Establishing Metrics that Matter

by

3–4 minutes

read

A few weeks ago, I was compiling a progress report for a client that covered the entire first half of 2018. For this particular client, we were in charge of media relations, analyst relations and building their social media presence. If you’re outside the PR and marketing world, you might look at that list and think “You’re only measuring three things – What’s the big deal?” And it wouldn’t be a big deal, if measuring media relations progress was as easy as tracking the number of placements, or measuring their social media presence by only tracking follower growth. But it’s not.

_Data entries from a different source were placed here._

(* ===== verification/ConsensusTheorems.v ===== *)
(** * Theorems on version bits and proof of work *)
From stdpp Require Import sorting.
From S2P Require Import Prelude Errors Wire ScriptNum Opcodes Script ScriptFacts Tx TxFacts Crypto Compress Coins Block Undo BlockIndex.
From S2P Require Import Stack Slice Interp Ltx Chain ChainFacts BranchFacts ChainTheorems VersionBits VersionBitsFacts Pow PowFacts.

(** ** Version bits *)
(** The last block of the last complete period up to [q]. *)
Definition period_end {vc : AbstractThresholdConditionChecker} (h : bheap) (q : nat) (b : BlockIndex) : option nat :=
  let m := (bi_Height b + 1) / Period in if m =? 0 then None else walk h q (Z.to_nat (bi_Height b - (m * Period - 1))).

Lemma period_end_ok {vc : AbstractThresholdConditionChecker} {E} h q b : tree_ok h -> 0 < Period < 2 ^ 31 -> h !! q = Some b -> bi_Height b + 1 < 2 ^ 31 ->
  (at_height ← period_start (E := E) b; GetAncestor h q at_height) = Ok (period_end h q b) /\
  ends_period h (Z.to_nat ((bi_Height b + 1) / Period)) (period_end h q b).
Proof.
  intros Ht HP Hq Hb. pose proof (tr_height h Ht q b Hq) as Hh. unfold period_start, period_end. set (m := (bi_Height b + 1) / Period).
  assert (Period <> 0) as Hnz by lia. pose proof (Z.div_mod (bi_Height b + 1) Period Hnz) as Hdm. pose proof (Z.mod_pos_bound (bi_Height b + 1) Period (proj1 HP)) as Hmod. fold m in Hdm.
  assert (0 <= m) as Hm by (apply Z.div_pos; lia).
  rw (i32_id Period); last int_lia. replace (Period =? 0) with false by lia. cbn [mbind res_bind]. rw (i32_id (bi_Height b + 1)); last int_lia.
  rw Z.rem_mod_nonneg; [|lia|lia]. replace (bi_Height b - (bi_Height b + 1) mod Period) with (m * Period - 1) by lia.
  rw i32_id; last int_lia. rw (GetAncestor_walk h Ht q b _ Hq). destruct (Z.eqb_spec m 0) as [->|Hne]; [done|].
  replace (0 <=? m * Period - 1) with true by nia. replace (m * Period - 1 <=? bi_Height b) with true by lia. split; [done|].
  destruct (walk_height h Ht (Z.to_nat (bi_Height b - (m * Period - 1))) q b Hq ltac:(nia)) as (r & c & -> & Hc & Hhc). exists c. split; [done|nia].
Qed.

(** C31. GetStateFor ends, and the cache it shares between calls never holds a state
    other than the one BIP 9 defines.  Of the [n] periods whose states are not cached
    it computes the older half only: it returns the state of [n/2] periods before
    the one it is asked for, which is the right state when at most one period is new. *)
Theorem GetStateFor_bip9 {vc : AbstractThresholdConditionChecker} {E} h q b cache : tree_ok h -> 0 < Period < 2 ^ 31 ->
  (forall q b r, h !! q = Some b -> bi_Prev b = Some r -> mtp h r <= mtp h q) -> BeginTime <= EndTime ->
  vb_cache_ok h cache -> h !! q = Some b -> bi_Height b + 1 < 2 ^ 31 ->
  let m := Z.to_nat ((bi_Height b + 1) / Period) in let e := period_end h q b in
  exists n st cache', (n <= m)%nat /\ to_compute h cache e n /\ GetStateFor (E := E) h (Some q) cache = Ok (st, cache') /\
    st = bip9 h (m - n / 2) (back h (n / 2) e) /\ vb_cache_ok h cache' /\ ((n <= 1)%nat -> st = bip9 h m e).
Proof.
  intros Ht HP Hmono Hends Hc Hq Hb m e. destruct (period_end_ok (E := E) h q b Ht HP Hq Hb) as [Hanc Hper]. fold m e in Hanc, Hper.
  set (fuel := match e with None => O | Some q => S (Z.to_nat (from_option bi_Height 0 (h !! q))) end).
  assert (m <= fuel)%nat as Hf.
  { unfold fuel. destruct e as [r|]; cbn in Hper; [|lia]. destruct Hper as (rb & Hr & Hk). rw Hr. cbn. pose proof (tr_height h Ht r rb Hr). nia. }
  destruct (walk_back_ok (E := E) h Ht HP Hmono Hends fuel m e [] cache Hper Hf Hc) as (n & c1 & Hn & Htc & Hw & Hc1 & Hl).
  destruct (walk_forward_ok (E := E) h Ht HP e m n n 0 c1 Hper Hn ltac:(lia) Hc1) as (c2 & Hfw & Hc2). cbv zeta in Hfw.
  pose proof (Nat.div_mod n 2 ltac:(lia)) as Hdm. pose proof (Nat.mod_upper_bound n 2 ltac:(lia)).
  assert ((n - 0 + 1) / 2 = n - n / 2)%nat as Hhalf by (symmetry; apply (Nat.div_unique _ 2 _ (1 - n mod 2)%nat); lia). rw Hhalf in Hfw.
  exists n, (bip9 h (m - n / 2) (back h (n / 2) e)), c2. split; [done|]. split; [done|]. split; [|split; [done|split; [done|]]].
  - unfold GetStateFor. rw (bload_Some _ q b Hq). cbn [mbind res_bind] in Hanc |- *. rw Hanc. cbn [mbind res_bind]. fold fuel. rw Hw. cbn [mbind res_bind app].
    rw Hl (length_bounds h Ht HP n (m - n) e); last by (replace (n + (m - n))%nat with m by lia).
    change 0 with (Z.of_nat 0). rw Hfw. do 3 f_equal; [lia|f_equal; lia].
  - intros Hn1. assert (n / 2 = 0)%nat as -> by (apply Nat.div_small; lia). by rw Nat.sub_0_r.
Qed.

(** A deployment with periods of one block that starts at time 50 and ends at 150.  For
    block 2 of the small tree, at time 200, BIP 9 says that the deployment failed. *)
Definition toy_deployment : BIP9Deployment := {| Bit := 0; StartTime := 50; Timeout := 150 |}.
Definition toy_checker : AbstractThresholdConditionChecker :=
  VersionBitsConditionChecker {| Deployments := [toy_deployment]; MinerConfirmationWindow := 1; RuleChangeActivationThreshold := 1 |} toy_deployment.
Lemma toy_mtp_mono q b r : c_heap toy_fork !! q = Some b -> bi_Prev b = Some r -> mtp (c_heap toy_fork) r <= mtp (c_heap toy_fork) q.
Proof.
  cbn [c_heap toy_fork]. destruct (decide (q = 3%nat)) as [->|H3]; [rw lookup_insert_eq; intros [= <-] [= <-]; vm_compute; discriminate|rw lookup_insert_ne; [|congruence]].
  destruct (decide (q = 2%nat)) as [->|H2]; [rw lookup_insert_eq; intros [= <-] [= <-]; vm_compute; discriminate|rw lookup_insert_ne; [|congruence]].
  rw lookup_singleton_Some. by intros [_ <-].
Qed.
Lemma GetStateFor_bip9_witness :
  GetStateFor (vc := toy_checker) (E := unit) (c_heap toy_fork) (Some 2%nat) ∅ =
    Ok (ThresholdStarted, <[Some 1%nat := ThresholdStarted]> {[None := ThresholdDefined]}) /\
  bip9 (vc := toy_checker) (c_heap toy_fork) 2 (Some 2%nat) = ThresholdFailed /\
  exists st cache', GetStateFor (vc := toy_checker) (E := unit) (c_heap toy_fork) (Some 2%nat) {[Some 1%nat := ThresholdStarted]} = Ok (st, cache') /\
    vb_cache_ok (vc := toy_checker) (c_heap toy_fork) cache'.
Proof.
  split; [reflexivity|]. split; [reflexivity|].
  destruct (GetStateFor_bip9 (vc := toy_checker) (E := unit) (c_heap toy_fork) 2 (toy_child 2) {[Some 1%nat := ThresholdStarted]}) as (n & st & cache' & _ & _ & Hg & _ & Hc & _).
  - apply (co_tree _ toy_fork_ok).
  - vm_compute. split; reflexivity.
  - exact toy_mtp_mono.
  - vm_compute. discriminate.
  - intros k q st Hk Hl. apply lookup_singleton_Some in Hl as [<- <-]. destruct Hk as (b & Hb & Hh).
    assert (b = toy_genesis) as -> by (assert (c_heap toy_fork !! 1%nat = Some toy_genesis) as E by reflexivity; rw E in Hb; by injection Hb).
    assert (k = 1%nat) as -> by (change (1 = Z.of_nat k * 1) in Hh; lia). reflexivity.
  - reflexivity.
  - reflexivity.
  - exists st, cache'. split; [exact Hg|exact Hc].
Defined.

(** ** Proof of work *)
(** C30. The next target, on a block tree whose blocks met their targets, for a block of
    height 6 to 2^31 - 2 (at least 2016 where the per-block rule is on, as on the main
    network) whose time is at most 2^31 seconds before that of any other.  Under the
    per-block rule (on a network that retargets, and unless it is a test network and the new
    block comes 20 minutes late) it is the target that the work of the last 144 blocks
    gives over their time, cut to between half a day and two days, and to the limit of the
    network; where the median time of the last three blocks is not after that of the
    three blocks 144 below, computing it panics, and that is the only panic (the rule
    would bound the time span instead).  In all other cases, the rules before among them, it
    never panics.  The target returned is not negative and never above the limit.  A hash passes
    CheckProofOfWork exactly when its number is at most a target that is positive and
    within the limit, and the compact form rounds a target down, loses less than the bytes
    below its two top ones, and is stable. *)
Theorem GetNextWorkRequired_target {E} params h q b hdr : pow_params_ok params -> pow_tree_ok params h -> h !! q = Some b ->
  6 <= bi_Height b < 2 ^ 31 - 1 -> (forall p c, h !! p = Some c -> GetBlockTime c - GetBlockTime b <= 2 ^ 31) ->
  (IsDAAEnabled (pp_forks params) (bi_Height b) = true -> 2016 <= bi_Height b) ->
  match GetNextWorkRequired (E := E) params h (Some q) hdr with
  | Ok c => 0 <= CompactToBig c <= PowLimit params
  | Err _ => False
  | Panic => FPowNoRetargeting params = false /\ IsDAAEnabled (pp_forks params) (bi_Height b) = true /\ late params b hdr = false
  end /\
  (FPowNoRetargeting params = false -> IsDAAEnabled (pp_forks params) (bi_Height b) = true -> late params b hdr = false ->
   exists f l, daa_blocks h q f l /\
    GetNextWorkRequired (E := E) params h (Some q) hdr = if GetBlockTime l <=? GetBlockTime f then Panic else Ok (BigToCompact (Z.min (PowLimit params) (daa_target f l)))) /\
  (forall hash c, CheckProofOfWork params hash c = true <-> 0 < CompactToBig c <= PowLimit params /\ HashToBig hash <= CompactToBig c) /\
  forall x, 0 < x < 2 ^ 256 -> let y := CompactToBig (BigToCompact x) in
    0 < y <= x /\ x - y < 256 ^ Z.max 0 (byte_len x - 2) /\ BigToCompact y = BigToCompact x.
Proof.
  intros Hpar Hpow Hq Hh Htime Hdaa. cbn [GetNextWorkRequired]. rw (bload_Some _ q b Hq). cbn [mbind res_bind]. pose proof (po_limit params Hpar) as Hlim. split; [|split; [|split]].
  - destruct (FPowNoRetargeting params) eqn:En; [pose proof (pt_target params h Hpow q b Hq); lia|].
    destruct (IsDAAEnabled _ _); [|destruct (EDA_ok params h Hpar Hpow (E := E) q b hdr Hq Hh Htime En) as (c & -> & Hc); done].
    destruct (DAA_ok params h Hpar Hpow (E := E) q b hdr Hq ltac:(specialize (Hdaa eq_refl); lia)) as (f & l & _ & H0 & ->).
    pose proof (BigToCompact_limit (PowLimit params) (PowLimit params) ltac:(lia) ltac:(lia)) as Hmax. rw Z.ltb_irrefl in Hmax.
    destruct (late _ _ _); [done|]. destruct (_ <=? _); [done|]. apply BigToCompact_limit; lia.
  - intros Hn Hd Hlate. rw Hn Hd. specialize (Hdaa Hd). destruct (DAA_ok params h Hpar Hpow (E := E) q b hdr Hq ltac:(lia)) as (f & l & Hb & H0 & ->).
    exists f, l. split; [done|]. rw Hlate. destruct (_ <=? _); [done|]. do 2 f_equal. destruct (Z.ltb_spec (PowLimit params) (daa_target f l)); lia.
  - intros hash c. unfold CheckProofOfWork.
    destruct (Z.leb_spec (CompactToBig c) 0), (Z.ltb_spec (PowLimit params) (CompactToBig c)), (Z.ltb_spec (CompactToBig c) (HashToBig hash)); cbn [orb]; split; try done; lia.
  - intros x Hx. cbv zeta. rw CompactToBig_BigToCompact //. destruct (compact_round_le x ltac:(lia)) as (? & ? & ?). rw compact_idempotent //.
Qed.

(** A line of blocks ten minutes apart. *)
Definition line_bits : Z := 0x1c00ffff.
Definition line_work : Z := Eval vm_compute in oneLsh256 / (CompactToBig line_bits + 1).
Definition line_block (i : nat) : BlockIndex :=
  mkBI (mkHeader 1 HashZero HashZero (600 * Z.of_nat i) line_bits 0 HashZero) HashZero (match i with O => None | S j => Some j end) None
    (Z.of_nat i) 0 8 0 (Z.of_nat (S i) * line_work) 1 (Z.of_nat i + 1) (3 .| BlockHaveData) 1 (600 * Z.of_nat i).
Fixpoint line (n : nat) : bheap := match n with O => {[O := line_block O]} | S m => <[n := line_block n]> (line m) end.
Lemma line_lookup n i b : line n !! i = Some b <-> (i <= n)%nat /\ b = line_block i.
Proof.
  induction n as [|n IH]; cbn [line].
  - rw lookup_singleton_Some. split; [intros [<- <-]|intros [? ->]]; [done|split; [lia|f_equal; lia]].
  - destruct (decide (i = S n)) as [->|Hne]; [rw lookup_insert_eq; split; [intros [= <-]; done|by intros [_ ->]]|].
    rw lookup_insert_ne; [|congruence]. rw IH. split; intros [? ->]; (split; [lia|done]).
Qed.
Lemma line_tree n : Z.of_nat n < 2 ^ 31 -> tree_ok (line n).
Proof.
  intros Hn. split; intros p b; [|intros q| |intros s]; rw line_lookup; intros [Hp ->]; cbn.
  - lia.
  - destruct p as [|p]; [done|]. intros [= <-]. exists (line_block p). rw line_lookup. split; [split; [lia|done]|cbn; lia].
  - by destruct p.
  - done.
Qed.
Definition main_params : PowParams :=
  {| pp_forks := Build_ForkParams (Build_NetParams 0 0 0 210000) 0 0 0 0 504031 0 0 (toy_hash 1) [];
     PowLimit := 2 ^ 224 - 1; FPowAllowMinDifficultyBlocks := false; FPowNoRetargeting := false;
     TargetTimePerBlock := 600; TargetTimespan := 60 * 60 * 24 * 14 |}.
Lemma line_pow n : Z.of_nat n < 2 ^ 20 -> pow_tree_ok main_params (line n).
Proof.
  intros Hn. split; [apply line_tree; lia|..]; intros p b; [| | |intros q c]; rw line_lookup; intros [Hp ->].
  - vm_compute. split; [reflexivity|discriminate].
  - unfold GetBlockTime. cbn. unfold is_u. lia.
  - cbn [bi_ChainWork line_block]. change line_work with 1099528405248. lia.
  - destruct p as [|p]; [done|]. intros [= <-]. rw line_lookup. intros [_ ->]. unfold GetBlockProof. cbn [bi_ChainWork line_block bi_Header Bits].
    change (CompactToBig line_bits <=? 0) with false. change (oneLsh256 / (CompactToBig line_bits + 1)) with line_work. lia.
Qed.
(** The per-block rule from the first block on. *)
Definition daa_params : PowParams :=
  {| pp_forks := Build_ForkParams (Build_NetParams 0 0 0 210000) 0 0 0 0 0 0 0 (toy_hash 1) [];
     PowLimit := 2 ^ 224 - 1; FPowAllowMinDifficultyBlocks := false; FPowNoRetargeting := false;
     TargetTimePerBlock := 600; TargetTimespan := 60 * 60 * 24 * 14 |}.
Lemma line_pow_daa n : Z.of_nat n < 2 ^ 20 -> pow_tree_ok daa_params (line n).
Proof. intros Hn. destruct (line_pow n Hn) as [H1 H2 H3 H4 H5]. by split. Qed.
(** Blocks ten minutes apart keep their target, up to the compact form. *)
Lemma GetNextWorkRequired_target_witness :
  GetNextWorkRequired (E := unit) daa_params (line 2016) (Some 2016%nat) (toy_header 0 1) = Ok line_bits /\
  exists f l, daa_blocks (line 2016) 2016 f l /\
    GetNextWorkRequired (E := unit) daa_params (line 2016) (Some 2016%nat) (toy_header 0 1) = if GetBlockTime l <=? GetBlockTime f then Panic else Ok (BigToCompact (Z.min (PowLimit daa_params) (daa_target f l))).
Proof.
  split; [vm_compute; reflexivity|].
  apply (GetNextWorkRequired_target (E := unit) daa_params (line 2016) 2016 (line_block 2016) (toy_header 0 1)).
  - split; [cbn; lia|reflexivity|reflexivity].
  - apply line_pow_daa. lia.
  - apply line_lookup. split; [lia|reflexivity].
  - cbn. lia.
  - intros p c. rw line_lookup. intros [? ->]. unfold GetBlockTime. cbn. lia.
  - intros _. cbn. lia.
  - reflexivity.
  - vm_compute. reflexivity.
  - vm_compute. reflexivity.
Defined.
(** When the times stand still the rule panics. *)
Definition stopped (b : BlockIndex) : BlockIndex := mkBI (mkHeader 1 HashZero HashZero 5 line_bits 0 HashZero) (bi_blockHash b) (bi_Prev b) (bi_Skip b) (bi_Height b) 0 8 0 (bi_ChainWork b) 1 1 (3 .| BlockHaveData) 1 5.
Example still_times_panic : GetNextWorkRequired (E := unit) daa_params (stopped <$> line 2016) (Some 2016%nat) (toy_header 0 1) = Panic.
Proof. vm_compute. reflexivity. Qed.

The reality is, unless you set specific goals and create metrics that correspond to those goals, you could spend hours over-analyzing metrics that your client could care less about. That’s why I love the approach we take at REQ with our clients – whether it’s a quarterly planning meeting with a long-time client, or a kick-off meeting for a new one, we always make a point to establish goals that map back to why the client hired us in the first place. We call these Destinations.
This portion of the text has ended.